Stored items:
====

(* ===== verification/Notifications.v ===== *)
(** * Notifications

    Model of src/web/default/src/lib/notifications.ts (keys of notices and
    announcements, what is published, what is recent and unread),
    src/web/default/src/stores/notification-store.ts (which keys every viewer
    has read, merged with the storage that the tabs of a browser share) and
    the handlers of src/web/default/src/hooks/use-notifications.ts (the dialog
    that acknowledges them).

    Times are the integers of the server's clock. *)
From S2P Require Import Prelude JsString JsNumber JsValue JsonFacts.

Open Scope Z_scope.

(** [Date]: [date_parse] is [Date.parse] ([None] for NaN), [date_string] is
    [new Date(t).toDateString()] and [iso_string] is
    [new Date(t).toISOString()], which throws out of range. *)
Class DateApi := {
  date_parse : jsstr → option Z;
  date_string : Z → jsstr;
  iso_string : Z → option jsstr;
  date_string_ascii : ∀ t, is_ascii (date_string t);
  date_string_filled : ∀ t, date_string t ≠ [];
  iso_parse : ∀ t s, iso_string t = Some s → date_parse s = Some t;
}.

(** ** Keys *)

Definition hash_step (hash : Z) (c : N) : Z :=
  to_int32 (to_int32 (Z.shiftl hash 5) - hash + Z.of_N c).
Definition hash_code (input : jsstr) : Z := fold_left hash_step input 0.
Lemma acknowledged_not_shown_witness :
  getRecentUnreadNotifications sample_feed
    (getReadState ReadWrite (js "user:7") (Store (memory closed_store) (shared closed_browser))) = Ok None ∧
  ∀ item key, item ∈ shown_announcements None → getAnnouncementKey item = Ok key →
    ¬ snapshot_key Announcements sample_snapshot key.
Proof.
  assert (getRecentUnreadNotifications sample_feed
    (getReadState ReadWrite (js "user:7") (Store (memory closed_store) (shared closed_browser))) = Ok None) as E
    by (vm_compute; reflexivity).
  split; [exact E|].
  apply (acknowledged_not_shown sample_browser 0 [] (js "user:7") sample_snapshot false 0 closed_store closed_browser
    0 (memory closed_store) ReadWrite sample_feed None); [apply sample_browser_ok|reflexivity|vm_compute; reflexivity|..].
  - apply items_units, sample_units.
  - vm_compute. reflexivity.
  - apply rtc_refl.
  - reflexivity.
  - discriminate.
  - exact E.
Defined.

(** A hook for a user who has no dialog open. *)
Definition sample_hook : hook := Hook (js "user:7") None None None (Store [] None).
Definition sample_page : page := Page true true true false.

Lemma sample_hook_ok : hook_ok sample_hook.
Proof. split; [vm_compute; reflexivity| |done|done]. split; [apply viewers_all_nil|apply no_storage_ok]. Qed.

Lemma sample_feed_units : feed_units sample_feed.
Proof.
  intros item. cbn [feed_announcements sample_feed]. rewrite !elem_of_cons, elem_of_nil. intros Hin.
  pose proof (proj1 (Forall_singleton _ _) sample_units) as Hu. destruct Hin as [E|[E|[]]]; [|done].
  assert (item = sample_item) as -> by congruence. exact Hu.
Qed.

Lemma dialog_acknowledges_shown_witness :
  let x := getNoticeKey (snap_notice sample_snapshot) in
  x ∈ keys_of Notices (getReadState ReadWrite (js "user:7") (h_store sample_hook)) ∨
  (js "user:7" = h_viewer sample_hook ∧
   ∃ first, first `prefix_of` [Refreshed sample_page (Some sample_feed); Closed true 0] ∧
     displayed Notices (fold_left (hook_step ReadWrite) first sample_hook) x).
Proof.
  apply (dialog_acknowledges_shown ReadWrite [Refreshed sample_page (Some sample_feed); Closed true 0]).
  - apply sample_hook_ok.
  - constructor; [exact sample_feed_units|]. by constructor.
  - apply (bool_decide_unpack _). vm_compute. exact I.
Defined.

====

Exercise directions: The output should match the records above exactly, entry for entry.

Output below:
(* ===== verification/Notifications.v ===== *)
(** * Notifications

    Model of src/web/default/src/lib/notifications.ts (keys of notices and
    announcements, what is published, what is recent and unread),
    src/web/default/src/stores/notification-store.ts (which keys every viewer
    has read, merged with the storage that the tabs of a browser share) and
    the handlers of src/web/default/src/hooks/use-notifications.ts (the dialog
    that acknowledges them).

    Times are the integers of the server's clock. *)
From S2P Require Import Prelude JsString JsNumber JsValue JsonFacts.

Open Scope Z_scope.

(** [Date]: [date_parse] is [Date.parse] ([None] for NaN), [date_string] is
    [new Date(t).toDateString()] and [iso_string] is
    [new Date(t).toISOString()], which throws out of range. *)
Class DateApi := {
  date_parse : jsstr → option Z;
  date_string : Z → jsstr;
  iso_string : Z → option jsstr;
  date_string_ascii : ∀ t, is_ascii (date_string t);
  date_string_filled : ∀ t, date_string t ≠ [];
  iso_parse : ∀ t s, iso_string t = Some s → date_parse s = Some t;
}.

(** ** Keys *)

Definition hash_step (hash : Z) (c : N) : Z :=
  to_int32 (to_int32 (Z.shiftl hash 5) - hash + Z.of_N c).
Definition hash_code (input : jsstr) : Z := fold_left hash_step input 0.
Lemma acknowledged_not_shown_witness :
  getRecentUnreadNotifications sample_feed
    (getReadState ReadWrite (js "user:7") (Store (memory closed_store) (shared closed_browser))) = Ok None ∧
  ∀ item key, item ∈ shown_announcements None → getAnnouncementKey item = Ok key →
    ¬ snapshot_key Announcements sample_snapshot key.
Proof.
  assert (getRecentUnreadNotifications sample_feed
    (getReadState ReadWrite (js "user:7") (Store (memory closed_store) (shared closed_browser))) = Ok None) as E
    by (vm_compute; reflexivity).
  split; [exact E|].
  apply (acknowledged_not_shown sample_browser 0 [] (js "user:7") sample_snapshot false 0 closed_store closed_browser
    0 (memory closed_store) ReadWrite sample_feed None); [apply sample_browser_ok|reflexivity|vm_compute; reflexivity|..].
  - apply items_units, sample_units.
  - vm_compute. reflexivity.
  - apply rtc_refl.
  - reflexivity.
  - discriminate.
  - exact E.
Defined.

(** A hook for a user who has no dialog open. *)
Definition sample_hook : hook := Hook (js "user:7") None None None (Store [] None).
Definition sample_page : page := Page true true true false.

Lemma sample_hook_ok : hook_ok sample_hook.
Proof. split; [vm_compute; reflexivity| |done|done]. split; [apply viewers_all_nil|apply no_storage_ok]. Qed.

Lemma sample_feed_units : feed_units sample_feed.
Proof.
  intros item. cbn [feed_announcements sample_feed]. rewrite !elem_of_cons, elem_of_nil. intros Hin.
  pose proof (proj1 (Forall_singleton _ _) sample_units) as Hu. destruct Hin as [E|[E|[]]]; [|done].
  assert (item = sample_item) as -> by congruence. exact Hu.
Qed.

Lemma dialog_acknowledges_shown_witness :
  let x := getNoticeKey (snap_notice sample_snapshot) in
  x ∈ keys_of Notices (getReadState ReadWrite (js "user:7") (h_store sample_hook)) ∨
  (js "user:7" = h_viewer sample_hook ∧
   ∃ first, first `prefix_of` [Refreshed sample_page (Some sample_feed); Closed true 0] ∧
     displayed Notices (fold_left (hook_step ReadWrite) first sample_hook) x).
Proof.
  apply (dialog_acknowledges_shown ReadWrite [Refreshed sample_page (Some sample_feed); Closed true 0]).
  - apply sample_hook_ok.
  - constructor; [exact sample_feed_units|]. by constructor.
  - apply (bool_decide_unpack _). vm_compute. exact I.
Defined.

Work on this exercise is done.